Monday, Jan. 08, 1945
Tiger to Tame
In their western-front offensive, the Germans used new weapons. One was a leviathan tank, the 75-ton Koenigstiger (Royal Tiger), whose turret could turn through the full circle, whose hitting power was a greatly elongated version of the high-velocity 88-mm. gun. In one model the monster's frontal armor was six-inch steel plate, slanted at high angle to bounce shells off. But in another version the Koenigstiger was reportedly a true land battleship--its turret faced with twelve inches of armor, probably impenetrable to all but the heaviest field-artillery projectiles.
Out-Armored. The Royal Tiger was comparatively slow (18 to 20 miles an hour), but nimble at turning to fight. Its tracks were 2 ft. 8 1/2 in. wide, to give it sure footing on sloppy ground.
Another effective enemy weapon: a 45-ton modernized tank-destroyer. It carried the same 88-mm. high-velocity gun as the Royal Tiger, but in a heavily armored boxlike compartment.
Against the German weapons were some new U.S. guns and tank-destroyer types still on the secret list, but the basic ground-taker was still the medium Sherman tank, carrying either a 75-mm. gun (outclassed by the 88-mm.) or 105-mm. howitzer. The Allies have nothing of comparable size to the Koenigstiger, consider such monsters too road-bound to be of great value.
Bearing the brunt of U.S. antitank defense were two reliables: 1) the M36 (Slugger) with a high-velocity 90-mm. gun; 2) the fast, low-slung M18 (Hellcat) and its 76-mm. pieces. But the best antitank weapon of all is the rocket-firing fighter-bomber--weather permitting.
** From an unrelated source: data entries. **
(* ===== verification/Traversal.v ===== *)
(** * Following cursors through a collection

    A client that repeats [ListCursor] with the token of the previous page, while
    other requests keep inserting items between its pages. It sees every item that
    existed when it started, exactly once and newest first, whatever is inserted
    meanwhile, and it stops. *)
From S2P Require Import Prelude GoText GoTime Sha256 Errors World Item Idempotency Cursor Order Store Service ServiceFacts.

Section Traversal.
Context {H : Hash256} {S : Type}.
Context (ops : StoreOps S) `{!StoreSpec ops} (codec : CodecOps S) `{!CodecSpec codec}.
Context (sv : Service (S := S)) (ctx : context) (limit : Z).

(** The client; [env n] is what other requests do to the store before the page
    that leaves [n] units of fuel. *)
Fixpoint traverse (fuel : nat) (env : nat -> S -> S) (token : bytes) : M S (list Item) :=
  match fuel with
  | O => fail (Opaque &"too many pages")
  | Datatypes.S fuel' =>
    s <-- load;;
    save (env fuel' s);;;
    page <-- ListCursor (Some sv) (Some ctx) (mkCursorRequest limit token);;
    if cpg_has_more page then
      rest <-- traverse fuel' env (cpg_next_cursor page);;
      ret (cpg_items page ++ rest)
    else ret (cpg_items page)
  end.

Abbreviation view w := (st_view (w_store w)).

(** Others only insert items, and all of them belong to [bound]. *)
Definition only_inserts (bound : gmap uuid Item) (env : nat -> S -> S) : Prop :=
  forall n s, st_inv s -> st_view s ⊆ bound ->
    st_inv (env n s) /\ st_view s ⊆ st_view (env n s) /\ st_view (env n s) ⊆ bound.

Definition in_map (m : gmap uuid Item) (i : Item) : bool := bool_decide (m !! ID i = Some i).

(** ** Lemmas on rows *)

Lemma rows_sorted m after : items_ok m -> newest_first (rows_after after (newest m)).
Proof.
  intros Hm. destruct after as [p|]; simpl; [apply StronglySorted_bfilter|]; by apply newest_sorted.
Qed.

Lemma rows_elem m after i :
  items_ok m -> i ∈ rows_after after (newest m) <->
  m !! ID i = Some i /\ match after with None => True | Some p => beyond p i = true end.
Proof.
  intros Hm. destruct after as [p|]; simpl; [rewrite elem_of_bfilter|]; rewrite newest_elem by done; tauto.
Qed.

Lemma rows_canonical m after : items_ok m -> Forall canonical_item (rows_after after (newest m)).
Proof.
  intros Hm. apply Forall_forall. intros i [Hi _]%rows_elem; [|done]. by destruct (Hm _ _ Hi).
Qed.

Lemma items_ok_sub m m' : m ⊆ m' -> items_ok m' -> items_ok m.
Proof. intros Hs Hm k i Hk. apply Hm. by eapply lookup_weaken. Qed.

Lemma rows_submap m0 m after :
  items_ok m -> m0 ⊆ m ->
  List.filter (in_map m0) (rows_after after (newest m)) = rows_after after (newest m0).
Proof.
  intros Hm Hs. pose proof (newest_submap m0 m Hm Hs : List.filter (in_map m0) (newest m) = newest m0) as E.
  destruct after as [p|]; simpl; [|done]. rewrite filter_swap. by rewrite E.
Qed.

(** Cutting the rows after their first items: the rest is what lies beyond the
    last of them. *)
Lemma rows_cut m after front i rest :
  items_ok m -> after_ok after -> rows_after after (newest m) = front ++ i :: rest ->
  rows_after (Some (item_position i)) (newest m) = rest.
Proof.
  intros Hm Ha E. pose proof (rows_canonical m after Hm) as Hc.
  pose proof (filter_beyond_last _ front i rest (rows_sorted m after Hm) Hc E) as Hf.
  rewrite <- Hf. destruct after as [p|]; [|done]. simpl. symmetry. apply filter_imp.
  assert (i ∈ rows_after (Some p) (newest m)) as [Hi Hp]%rows_elem; [| |done].
  { rewrite E. apply elem_of_app. right. constructor. }
  intros j Hj%newest_elem Hb; [|done].
  assert (canonical_item i) as Ci by by destruct (Hm _ _ Hi).
  assert (canonical_item j) as Cj by by destruct (Hm _ _ Hj).
  apply (beyond_trans p i j); [apply Ha|done|done|done|]. by rewrite newer_beyond.
Qed.

(** The rows strictly shrink from page to page. *)
Lemma rows_shrink m after i :
  items_ok m -> after_ok after -> i ∈ rows_after after (newest m) ->
  (length (rows_after (Some (item_position i)) (newest m)) < length (rows_after after (newest m)))%nat.
Proof.
  intros Hm Ha Hi. apply list_elem_of_split in Hi as (front & rest & E).
  rewrite (rows_cut m after front i rest Hm Ha E), E, length_app. simpl. lia.
Qed.

(** A page followed by what comes after its last item. *)
Lemma page_join m after page front i rest :
  items_ok m -> after_ok after -> page = front ++ [i] -> newest_first page -> newest_first rest ->
  (forall j, j ∈ page -> j ∈ rows_after after (newest m)) ->
  (forall j, j ∈ rest -> j ∈ rows_after (Some (item_position i)) (newest m)) ->
  newest_first (page ++ rest) /\ (forall j, j ∈ page ++ rest -> j ∈ rows_after after (newest m)).
Proof.
  intros Hm Ha E Sp Sr Hp Hr.
  assert (i ∈ page) as Hi by (rewrite E; apply elem_of_app; right; constructor).
  assert (forall j, j ∈ rest -> newer i j = true) as Hir.
  { intros j [Hj Hb]%Hr%rows_elem; [|done]. apply Hp, rows_elem in Hi as [Hi _]; [|done].
    destruct (Hm _ _ Hi), (Hm _ _ Hj). by rewrite newer_beyond. }
  assert (forall j, j ∈ page -> canonical_item j) as Hpc.
  { intros j [Hj _]%Hp%rows_elem; [|done]. by destruct (Hm _ _ Hj). }
  assert (forall j, j ∈ rest -> canonical_item j) as Hrc.
  { intros j [Hj _]%Hr%rows_elem; [|done]. by destruct (Hm _ _ Hj). }
  split.
  - apply StronglySorted_app_2; [|done|done]. intros x y Hx Hy.
    rewrite E in Hx. apply elem_of_app in Hx as [Hx|Hx]; [|apply list_elem_of_singleton in Hx as ->; by apply Hir].
    assert (newer x i = true) as Hxi.
    { rewrite E in Sp. eapply StronglySorted_app_1_elem_of in Sp; [exact Sp|done|constructor]. }
    apply (newer_trans x i y); [|by apply Hpc|by apply Hrc|done|by apply Hir].
    apply Hpc. rewrite E. apply elem_of_app. by left.
  - intros j [Hj|Hj]%elem_of_app; [by apply Hp|].
    pose proof (Hir j Hj) as Hn. pose proof (Hrc j Hj). apply Hr, rows_elem in Hj as [Hj _]; [|done].
    pose proof (Hpc i Hi) as Ci. apply Hp, rows_elem in Hi as [Hi Hbi]; [|done].
    apply rows_elem; [done|]. split; [done|]. destruct after as [p|]; [|done].
    apply (beyond_trans p i j); [apply Ha|done..].
Qed.

(** ** The traversal *)

Context (list_after : option context -> CursorListParams -> M S (list Item)).
Context (Hstore : sv_store sv = Some ops) (Hcodec : sv_cursorCodec sv = Some codec).
Context (Hlist : st_list_after ops = Some list_after) (Hlive : live ctx).
Context (Hlimit : 1 <= limit <= MaxPageSize).

Lemma traverse_run bound env m0 :
  items_ok bound -> servable codec bound -> only_inserts bound env ->
  forall fuel token after w,
    st_inv (w_store w) -> m0 ⊆ view w -> view w ⊆ bound -> request_after ops codec token after ->
    (length (rows_after after (newest bound)) < fuel)%nat ->
    exists items w', traverse fuel env token w = (Ok items, w')
      /\ newest_first items
      /\ (forall i, i ∈ items -> i ∈ rows_after after (newest bound))
      /\ List.filter (in_map m0) items = rows_after after (newest m0).
Proof.
  intros Hb Hs Henv. induction fuel as [|fuel IH]; intros token after w Hi H0 Hsub Hreq Hfuel; [lia|].
  destruct (Henv fuel (w_store w) Hi Hsub) as (Hi1 & Hgrow & Hsub1).
  cbn [traverse]. unfold bind at 1, load at 1. unfold bind at 1, save at 1.
  set (w1 := World _ _). change (env fuel (w_store w)) with (w_store w1) in Hi1, Hgrow, Hsub1.
  assert (m0 ⊆ view w1) as H01 by (by etransitivity).
  assert (after_ok after) as Ha by (by destruct after; [apply Hreq|]).
  assert (items_ok (view w1)) as Hv1 by by apply st_items_ok.
  destruct (ListCursor_run ops codec sv ctx list_after limit token after w1)
    as (next & w2 & E2 & Hi2 & V2 & Hnext); try done.
  { intros k i Hk. apply (Hs k). by eapply lookup_weaken. }
  unfold bind at 1. rewrite E2. cbn [cpg_has_more cpg_items cpg_next_cursor].
  set (rows := rows_after after (newest (view w1))) in *.
  pose proof (rows_sorted (view w1) after Hv1) as Hsort. fold rows in Hsort.
  assert (forall i, i ∈ rows -> i ∈ rows_after after (newest bound)) as Hin.
  { intros i [Hl ?]%rows_elem; [|done]. apply rows_elem; [done|]. split; [by eapply lookup_weaken|done]. }
  destruct (limit <? Z.of_nat (length rows)) eqn:Em; bool_simpl.
  2: { exists rows, w2. rewrite take_ge by lia. split_and!; [done|done|done|]. by apply rows_submap. }
  destruct Hnext as (i & Elast & Hlen & Hdec).
  pose proof Elast as (front & Efront)%last_Some.
  assert (rows = front ++ i :: drop (Z.to_nat limit) rows) as Erows.
  { rewrite <- (take_drop (Z.to_nat limit) rows) at 1. by rewrite Efront, <- app_assoc. }
  assert (i ∈ rows) as Hir by (rewrite Erows; apply elem_of_app; right; constructor).
  pose proof (Hin i Hir) as [Hib _]%rows_elem; [|done].
  destruct (IH next (Some (item_position i)) w2) as (rest & w3 & E3 & S3 & I3 & F3).
  - done.
  - by rewrite V2.
  - by rewrite V2.
  - split; [done|]. split; [done|]. split; [by destruct (Hs _ _ Hib)|].
    apply (st_seek_item (w_store w1)); [done|]. by apply rows_elem in Hir as [? _].
  - pose proof (rows_shrink bound after i Hb Ha (Hin i Hir)). lia.
  - exists (take (Z.to_nat limit) rows ++ rest), w3. unfold bind. rewrite E3. split; [done|].
    destruct (page_join bound after (take (Z.to_nat limit) rows) front i rest) as [Jsort Jin]; try done.
    { rewrite <- (take_drop (Z.to_nat limit) rows) in Hsort. by eapply StronglySorted_app_1_l. }
    { intros j Hj%elem_of_take_weaken. by apply Hin. }
    split; [done|]. split; [done|].
    rewrite List.filter_app, F3. rewrite <- (rows_submap m0 (view w1) (Some _) Hv1 H01).
    rewrite (rows_cut _ _ _ _ _ Hv1 Ha Erows), <- List.filter_app, take_drop.
    by apply rows_submap.
Qed.

Lemma newest_first_NoDup l : Forall canonical_item l -> newest_first l -> NoDup l.
Proof.
  intros Hc Hs. induction Hs as [|i l Hs IH Hi]; constructor.
  - intros Hin. rewrite Forall_forall in Hi. apply Forall_cons in Hc as [Ci _].
    specialize (Hi i Hin). by rewrite (newer_asym i i) in Hi.
  - apply IH. by apply Forall_cons in Hc as [_ ?].
Qed.

(** ** Properties *)

(** C1: following the cursors of a collection is complete and terminates. Whatever
    items other requests insert between the pages, a client that follows
    [next_cursor] from the first page to the last gets every item that existed when
    it started exactly once, newest first, and nothing that was never inserted; it
    never skips, never repeats and needs no more pages than there are items. *)
Theorem Cursor_traversal_complete bound env fuel w :
  items_ok bound -> servable codec bound -> only_inserts bound env ->
  st_inv (w_store w) -> view w ⊆ bound -> (size bound < fuel)%nat ->
  exists items w', traverse fuel env [] w = (Ok items, w')
    /\ NoDup items /\ newest_first items
    /\ (forall i, i ∈ items -> bound !! ID i = Some i)
    /\ List.filter (in_map (view w)) items = newest (view w).
Proof.
  intros Hb Hs Henv Hi Hsub Hf. rewrite <- newest_length in Hf.
  destruct (traverse_run bound env (view w) Hb Hs Henv fuel [] None w) as (items & w' & E & Sd & I & F); try done.
  assert (forall i, i ∈ items -> bound !! ID i = Some i) as Hin.
  { intros i Hin. by apply I, rows_elem in Hin as [? _]. }
  exists items, w'. split_and!; try done. apply newest_first_NoDup; [|done].
  apply Forall_forall. intros i Hi'%Hin. by destruct (Hb _ _ Hi').
Qed.
End Traversal.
Weather did not halt the German ersatz air force of pilotless V-bombs, and by last week Allied commanders were willing to concede that the V-bombs had true military value when coupled with an offensive. The Germans fired salvos of V15 and V-25, and a shorter-ranged, smaller version of V-2 as they would have used heavy artillery in advance of an assault. Their effectiveness was obvious: even haphazard strikes could do military damage aplenty in junction towns crowded with men and materials. The enemy claimed to have poured them on Antwerp, Brussels and Liege without mercy.